You haven't implemented the evaluation logic for subjective questions, why are the values displayed on the official website different from ours image

kkwhale7 avatar Oct 16 '23 07:10 kkwhale7

We only include the objective questions of Gaokao in OpenCompass

tonysy avatar Oct 16 '23 09:10 tonysy

We only include the objective questions of Gaokao in OpenCompass

but your score in your website 18.9 in GAOKAO image we cant reproduce it!

kkwhale7 avatar Oct 16 '23 09:10 kkwhale7

in my way, I only calculate the objective score 15.13 image

kkwhale7 avatar Oct 16 '23 09:10 kkwhale7

The MCQ problems select one answer from 4 choices. The result is meaningless when smaller than 25%.

kirliavc avatar Oct 17 '23 00:10 kirliavc

The MCQ problems select one answer from 4 choices. The result is meaningless when smaller than 25%.

I got it.So do you directly ignore the scores of multiple topic selection or only calculate the parts greater than 25

kkwhale7 avatar Oct 17 '23 02:10 kkwhale7

I have discovered a new phenomenon where the predictions generated by the gen task in GAOKAO are also inconsistent, somehow in ZeroRetriever, all below are with llama2-7b models image image

kkwhale7 avatar Oct 17 '23 03:10 kkwhale7

We will review this problem, more information and logs will be provided later.

tonysy avatar Oct 17 '23 03:10 tonysy

Detailed scores can be found here: https://opencompass.org.cn/dataset-detail/GAOKAO-Bench

The average score is weighted by the total scores from each individual subjects. We do NOT ignore the scores below 25.0!

As for the failure on following the instruction by llama-2-7b,we think this is totally understandable. We implement the postprocess over here: https://github.com/open-compass/opencompass/blob/main/opencompass/datasets/GaokaoBench.py . We depend the final result on the result of the this postprocess.
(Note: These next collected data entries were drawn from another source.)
Lemma typeName_same_collection_witness :
  let t := reflect.typeOf Sample.testObj in
  let v := reflect.VPtr (reflect.TSlice (reflect.TPtr t)) None in
  (reflect.Type_Kind t <> reflect.Ptr
   /\ reflect.Type_Kind t <> reflect.Slice
   /\ In (reflect.typeOf v)
        [t; reflect.TPtr t; reflect.TSlice t; reflect.TPtr (reflect.TSlice t);
         reflect.TSlice (reflect.TPtr t); reflect.TPtr (reflect.TSlice (reflect.TPtr t))])
  /\ typeName_pure (Some v) = Some (reflect.Type_Name t).
Proof.
  intros t v.
  assert (reflect.Type_Kind t <> reflect.Ptr) as H1 by discriminate.
  assert (reflect.Type_Kind t <> reflect.Slice) as H2 by discriminate.
  assert (In (reflect.typeOf v)
            [t; reflect.TPtr t; reflect.TSlice t; reflect.TPtr (reflect.TSlice t);
             reflect.TSlice (reflect.TPtr t); reflect.TPtr (reflect.TSlice (reflect.TPtr t))])
    as H3 by (do 5 right; left; reflexivity).
  split; [by repeat split |].
  exact (typeName_same_collection t v H1 H2 H3).
Defined.

(** ** Batches *)

Section Batches.

Context {D : Type} `{!mgo.Driver D} `{!Env}.

Lemma insertRecord_success_pointer rec (st st' : State D) :
  insertRecord rec st = Ret None st' -> isPtr rec = true.
Proof.
  unfold insertRecord. destruct (isPtr rec); [done |]. cbn [negb]. discriminate.
Qed.

(** One call on a batch is the call on its first part followed, when
    that returns no error, by the call on the rest. *)
Theorem Insert_app (xs ys : list reflect.iface) (st : State D) :
  Insert (xs ++ ys) st = (check! Insert xs in Insert ys) st.
Proof.
  revert st. induction xs as [| x xs IH]; intros st; [reflexivity |].
  cbn [app Insert]. unfold bind.
  destruct (insertRecord x st) as [[e |] st1 | msg st1]; [reflexivity | | reflexivity].
  rewrite IH. reflexivity.
Qed.

(** When [Insert] returns no error, every argument was a pointer and
    every argument has been handed to the driver, once and in order. *)
Theorem Insert_success_writes_all (recs : list reflect.iface) (st st' : State D) :
  Insert recs st = Ret None st' ->
  attempts st' = (attempts st ++ recs)%list
  /\ Forall (fun r => isPtr r = true) recs.
Proof.
  revert st. induction recs as [| rec recs IH]; intros st.
  { intros [= <-]. by rewrite app_nil_r. }
  cbn [Insert]. intros (a & st1 & Hrec & Hrest)%bind_Ret_inv.
  destruct a as [e |]; [discriminate |].
  destruct (IH _ Hrest) as [Hatt Hall].
  apply insertRecord_attempts in Hrec as Hone. split.
  - rewrite Hatt, Hone, <- app_assoc. reflexivity.
  - constructor; [by eapply insertRecord_success_pointer | done].
Qed.

(** An error returned by [Insert] is the error of one record of the
    batch, met after all the records before it went through. *)
Theorem Insert_error_has_first_failure (recs : list reflect.iface) (st st' : State D) e :
  Insert recs st = Ret (Some e) st' ->
  exists pre rk post st1,
    recs = (pre ++ rk :: post)%list
    /\ Insert pre st = Ret None st1
    /\ insertRecord rk st1 = Ret (Some e) st'.
Proof.
  revert st. induction recs as [| rec recs IH]; intros st; [discriminate |].
  cbn [Insert]. intros (a & st1 & Hrec & Hrest)%bind_Ret_inv.
  destruct a as [e' |].
  - injection Hrest as <- <-. by exists [], rec, recs, st.
  - destruct (IH _ Hrest) as (pre & rk & post & st2 & -> & Hpre & Hrk).
    exists (rec :: pre), rk, post, st2. split; [done |]. split; [| done].
    cbn [Insert]. unfold bind. by rewrite Hrec.
Qed.

End Batches.

(** ** Sessions *)

Section Sessions.

Context {D : Type} `{!mgo.Driver D} `{!Env}.

(** The session is dialled lazily and kept: once [GetSession] has
    returned a session, calling it again returns the same session and
    changes nothing, so the driver is not dialled again. *)
Theorem GetSession_keeps_session (st st1 : State D) (s : mgo.Session) :
  GetSession st = Ret (Ok s) st1 ->
  mgoSession st1 = Some s /\ GetSession st1 = Ret (Ok s) st1.
Proof.
  unfold GetSession. destruct (mgoSession st) as [s0 |] eqn:Hs.
  - intros [= <- <-]. by rewrite Hs.
  - destruct (mgo.Dial (servers st) (db st)); [discriminate |].
    intros [= <- <-]. done.
Qed.

(** [SetServers] never assigns the package's server list, its own
    parameter hiding it.  After a failed [SetServers] any earlier
    session is gone, and the next [GetSession] dials the server list as
    it was before, not the address [SetServers] was given. *)
Theorem SetServers_failure_then_GetSession (srv dbn msg : string) (st : State D) :
  mgo.Dial srv (db st) = Some msg ->
  exists st1,
    SetServers srv dbn st = Ret (Some (DriverError msg)) st1
    /\ servers st1 = servers st
    /\ database st1 = dbn
    /\ mgoSession st1 = None
    /\ trace (final (GetSession st1))
       = (trace st ++ [mgo.CallDial srv; mgo.CallDial (servers st)])%list.
Proof.
  intros Hd. unfold SetServers. rewrite Hd. eexists. split; [reflexivity |].
  repeat split. unfold GetSession. cbn [mgoSession servers db].
  destruct (mgo.Dial (servers st) (db st)); cbn; unfold logCall; cbn;
    by rewrite <- app_assoc.
Qed.
Lemma pageLoad_spec (w : World) (fresh : string * string) :
  let stored := match localStorage (browser w) with Some l => l | None => [] end in
  chats (sessions (pageLoad w fresh)) = stored ++ [freshChat (fst fresh) (snd fresh)] /\
  localStorage (browser (pageLoad w fresh)) =
    Some (stored ++ [freshChat (fst fresh) (snd fresh)]) /\
  currentChatId (sessions (pageLoad w fresh)) = Some (fst fresh) /\
  messages (transcript (pageLoad w fresh)) = [].
Proof.
  unfold pageLoad, restart, mountEffect. simpl.
  destruct (localStorage (browser w)) as [l|]; simpl.
  - unfold updateCurrentChat. simpl. rewrite andb_false_r.
    unfold persistChats. simpl. rewrite length_app. simpl.
    replace (0 <? length l + 1)%nat with true by (symmetry; apply Nat.ltb_lt; lia).
    simpl. auto.
  - unfold updateCurrentChat. simpl. rewrite andb_false_r. simpl. auto.
Qed.

(** Every page load adds one empty session behind the stored ones and
    stores the list at once.  Nothing ever prunes an empty session, so a
    page loaded again and again, with no other action, ends with one
    session per load behind what was stored, the last one current. *)
Theorem page_loads_accumulate (w : World) (loads : list (string * string))
    (last : string * string) :
  let stored := match localStorage (browser w) with Some l => l | None => [] end in
  let w' := fold_left pageLoad (loads ++ [last]) w in
  chats (sessions w') =
    stored ++ map (fun fresh => freshChat (fst fresh) (snd fresh)) (loads ++ [last]) /\
  localStorage (browser w') = Some (chats (sessions w')) /\
  currentChatId (sessions w') = Some (fst last) /\
  length (chats (sessions w')) = length stored + S (length loads).
Proof.
  intros stored w'.
  assert (Hgen : forall loads w0,
            let stored0 := match localStorage (browser w0) with Some l => l | None => [] end in
            chats (sessions (fold_left pageLoad (loads ++ [last]) w0)) =
              stored0 ++ map (fun fresh => freshChat (fst fresh) (snd fresh)) (loads ++ [last]) /\
            localStorage (browser (fold_left pageLoad (loads ++ [last]) w0)) =
              Some (chats (sessions (fold_left pageLoad (loads ++ [last]) w0))) /\
            currentChatId (sessions (fold_left pageLoad (loads ++ [last]) w0)) =
              Some (fst last)).
  { clear. induction loads as [|x loads IH]; intros w0 stored0.
    - simpl. destruct (pageLoad_spec w0 last) as (H1 & H2 & H3 & _).
      fold stored0 in H1, H2. rewrite H1, H2, H3. auto.
    - cbn [app fold_left map]. destruct (IH (pageLoad w0 x)) as (H1 & H2 & H3).
      destruct (pageLoad_spec w0 x) as (_ & Hs & _). fold stored0 in Hs.
      rewrite Hs in H1. rewrite H2, H3, H1, <- app_assoc. auto. }
  destruct (Hgen loads w) as (H1 & H2 & H3). fold stored w' in H1, H2, H3.
  split; [exact H1|]. split; [exact H2|]. split; [exact H3|].
  rewrite H1, length_app, length_map, length_app. simpl. lia.
Qed.
(** * cognibot backend: the text extractors and the difficulty selector

    A shallow embedding of the parts of [backend/app.py] that turn the
    free-form output of the language model into records (the quiz parser
    of [upload_pdf], the schedule parser of
    [generate_study_schedule_from_pdf], [generate_fallback_schedule]) and of
    the adaptive-difficulty query of [upload_pdf].

    Conventions of the embedding.
    - A Python [str] is a [string]; its characters stand for the code
      points 0..255.
    - A Python dict whose keys come from a fixed set is a record of
      [option] fields: [None] is an absent key, and the dict is truthy
      exactly when some field is present.
    - An exception raised inside a [try] block is a value of [result].
    - The external services (completion gateway, PDF text extraction) are
      Section variables or outcomes handed to the function.
    - A [float] of Python and a REAL of SQLite are binary64 values, with
      the operations of IEEE 754 (module [Binary64]); an INTEGER of SQLite is
      a 64-bit signed integer. *)

From Stdlib Require Import String Ascii List Bool Arith NArith ZArith QArith Lia.
From Stdlib Require Import DecimalString SpecFloat.
Import ListNotations.

(** ** Python string methods *)

Module PyStr.

Local Open Scope string_scope.

(** The line feed, the separator of [text.split('\n')]. *)
Definition nl : string := String "010"%char "".

(** [str.isspace] on one character with a code point below 256. *)
Definition is_space (c : ascii) : bool :=
  let n := N_of_ascii c in
  ((9 <=? n) && (n <=? 13) || (28 <=? n) && (n <=? 32)
   || (n =? 133) || (n =? 160))%N.

Fixpoint lstrip (s : string) : string :=
  match s with
  | "" => ""
  | String c s' => if is_space c then lstrip s' else s
  end.

Fixpoint rstrip (s : string) : string :=
  match s with
  | "" => ""
  | String c s' =>
      match rstrip s' with
      | "" => if is_space c then "" else String c ""
      | r => String c r
      end
  end.

(** [s.strip()] *)
Definition strip (s : string) : string := rstrip (lstrip s).

(** [s.startswith(p)] *)
Fixpoint startswith (s p : string) {struct p} : bool :=
  match p with
  | "" => true
  | String a p' =>
      match s with
      | "" => false
      | String b s' => Ascii.eqb a b && startswith s' p'
      end
  end.

(** [s.startswith((p1, p2, ...))] *)
Definition startswith_any (s : string) (ps : list string) : bool :=
  existsb (startswith s) ps.

(** [sub in s] *)
Fixpoint contains (s sub : string) : bool :=
  startswith s sub
  || match s with
     | "" => false
     | String _ s' => contains s' sub
     end.

(** [s.split(sep)] for a non-empty [sep]: the pieces between the
    occurrences of [sep], found from left to right without overlap.
    [skip] counts the characters of a matched separator still to drop. *)
Fixpoint split_from (sep : string) (skip : nat) (s : string) : list string :=
  match s with
  | "" => [""]
  | String c s' =>
      match skip with
      | S k => split_from sep k s'
      | O =>
          if startswith s sep
          then "" :: split_from sep (String.length sep - 1) s'
          else match split_from sep 0 s' with
               | piece :: rest => String c piece :: rest
               | [] => [String c ""]
               end
      end
  end.

Definition split (s sep : string) : list string := split_from sep 0 s.

(** [s.replace(old, new)] for a non-empty [old]. *)
Fixpoint replace_from (old new : string) (skip : nat) (s : string) : string :=
  match s with
  | "" => ""
  | String c s' =>
      match skip with
      | S k => replace_from old new k s'
      | O =>
          if startswith s old
          then new ++ replace_from old new (String.length old - 1) s'
          else String c (replace_from old new 0 s')
      end
  end.

Definition replace (s old new : string) : string := replace_from old new 0 s.
(** * pytracer: a shallow embedding of [raytracer.py]

    The ray tracer renders spheres lit by point lights through a pinhole
    camera.  This development embeds its classes ([Vector], [Color], [Ray],
    [Sphere], [Scene], [Image]) as Rocq modules and states its specification
    as theorems over them.

    Modelling conventions.
    - Python [int] and [float] values (and numpy scalars) are idealised as
      real numbers [R] with exact arithmetic; [x ** 0.5] is [sqrt x].
      Integer-valued quantities that drive control flow (image sizes, pixel
      indices, byte values) are [Z].
    - A Python exception is a value [Raise e] of the [result] type; the
      exceptions that can arise are listed in [exn].  Division of Python
      numbers by zero raises [ZeroDivisionError] and is written [py_div];
      division of numpy scalars never raises and is Rocq's total [/], so
      a theorem about the value of such a quotient assumes that its divisor
      is not zero.
    - Local variables that are assigned inside a loop are threaded through
      the loop as state; a variable that may be unbound is an [option]. *)

From Stdlib Require Import Reals Lra Lia ZArith List String Ascii.
From Stdlib Require Import DecimalString.
From stdpp Require Import base list.
Import ListNotations.

Open Scope R_scope.

(** ** Exceptions and results *)

Inductive exn : Set :=
| TypeError
| UnboundLocalError
| IndexError
| ZeroDivisionError
| ValueError.

Inductive result (A : Type) : Type :=
| Ok (a : A)
| Raise (e : exn).

Arguments Ok {A} a.
Arguments Raise {A} e.

#[global] Instance result_ret : MRet result := fun _ a => Ok a.

#[global] Instance result_bind : MBind result := fun _ _ f m =>
  match m with
  | Ok a => f a
  | Raise e => Raise e
  end.

(** The value of a module-level constant whose initialiser succeeded. *)
Definition result_get {A} (default : A) (m : result A) : A :=
  match m with
  | Ok a => a
  | Raise _ => default
  end.

(** [for x in xs: s = body(s, x)], stopping at the first exception. *)
Fixpoint for_in {A S : Type} (xs : list A) (body : S -> A -> result S) (s : S)
  : result S :=
  match xs with
  | [] => Ok s
  | a :: xs' => s' ← body s a; for_in xs' body s'
  end.

(** ** Python built-ins *)

(** [range(n)]: empty when [n <= 0]. *)
Definition range (n : Z) : list Z := map Z.of_nat (seq 0 (Z.to_nat n)).

(** [max(a, b)] returns [b] only when [b > a]. *)
Definition py_max (a b : R) : R := if Rlt_dec a b then b else a.

(** [min(a, b)] on integers returns [b] only when [b < a]. *)
Definition py_min_Z (a b : Z) : Z := if (b <? a)%Z then b else a.

Definition py_max_Z (a b : Z) : Z := if (a <? b)%Z then b else a.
Leymore avatar Oct 17 '23 10:10 Leymore

thank you for your patience. I know your score calculation method now. But why are the two predictions different when I have the same config, This postprocess method only answers the first ABCD character from the back to the front of the prediction, but the prediction is still inconsistent with other test https://github.com/open-compass/opencompass/issues/480#issuecomment-1765588411

kkwhale7 avatar Oct 17 '23 11:10 kkwhale7

I have discovered a new phenomenon where the predictions generated by the gen task in GAOKAO are also inconsistent, somehow in ZeroRetriever, all below are with llama2-7b models image image So why are the two prediction results inconsistent using the gen approach ?

kkwhale7 avatar Oct 20 '23 07:10 kkwhale7

@kkwhale7 Hey, does that still exist?

tonysy avatar Oct 30 '23 14:10 tonysy

@kkwhale7 Hey, does that still exist?

Yes, when I only calculated the average score of the subjects you specified, Baihuan2-7b-base scored only 17.33 on GAOKAO, while it was declared 34.8 on your official website. image image i cant reproduce it with your latest version

kkwhale7 avatar Nov 03 '23 02:11 kkwhale7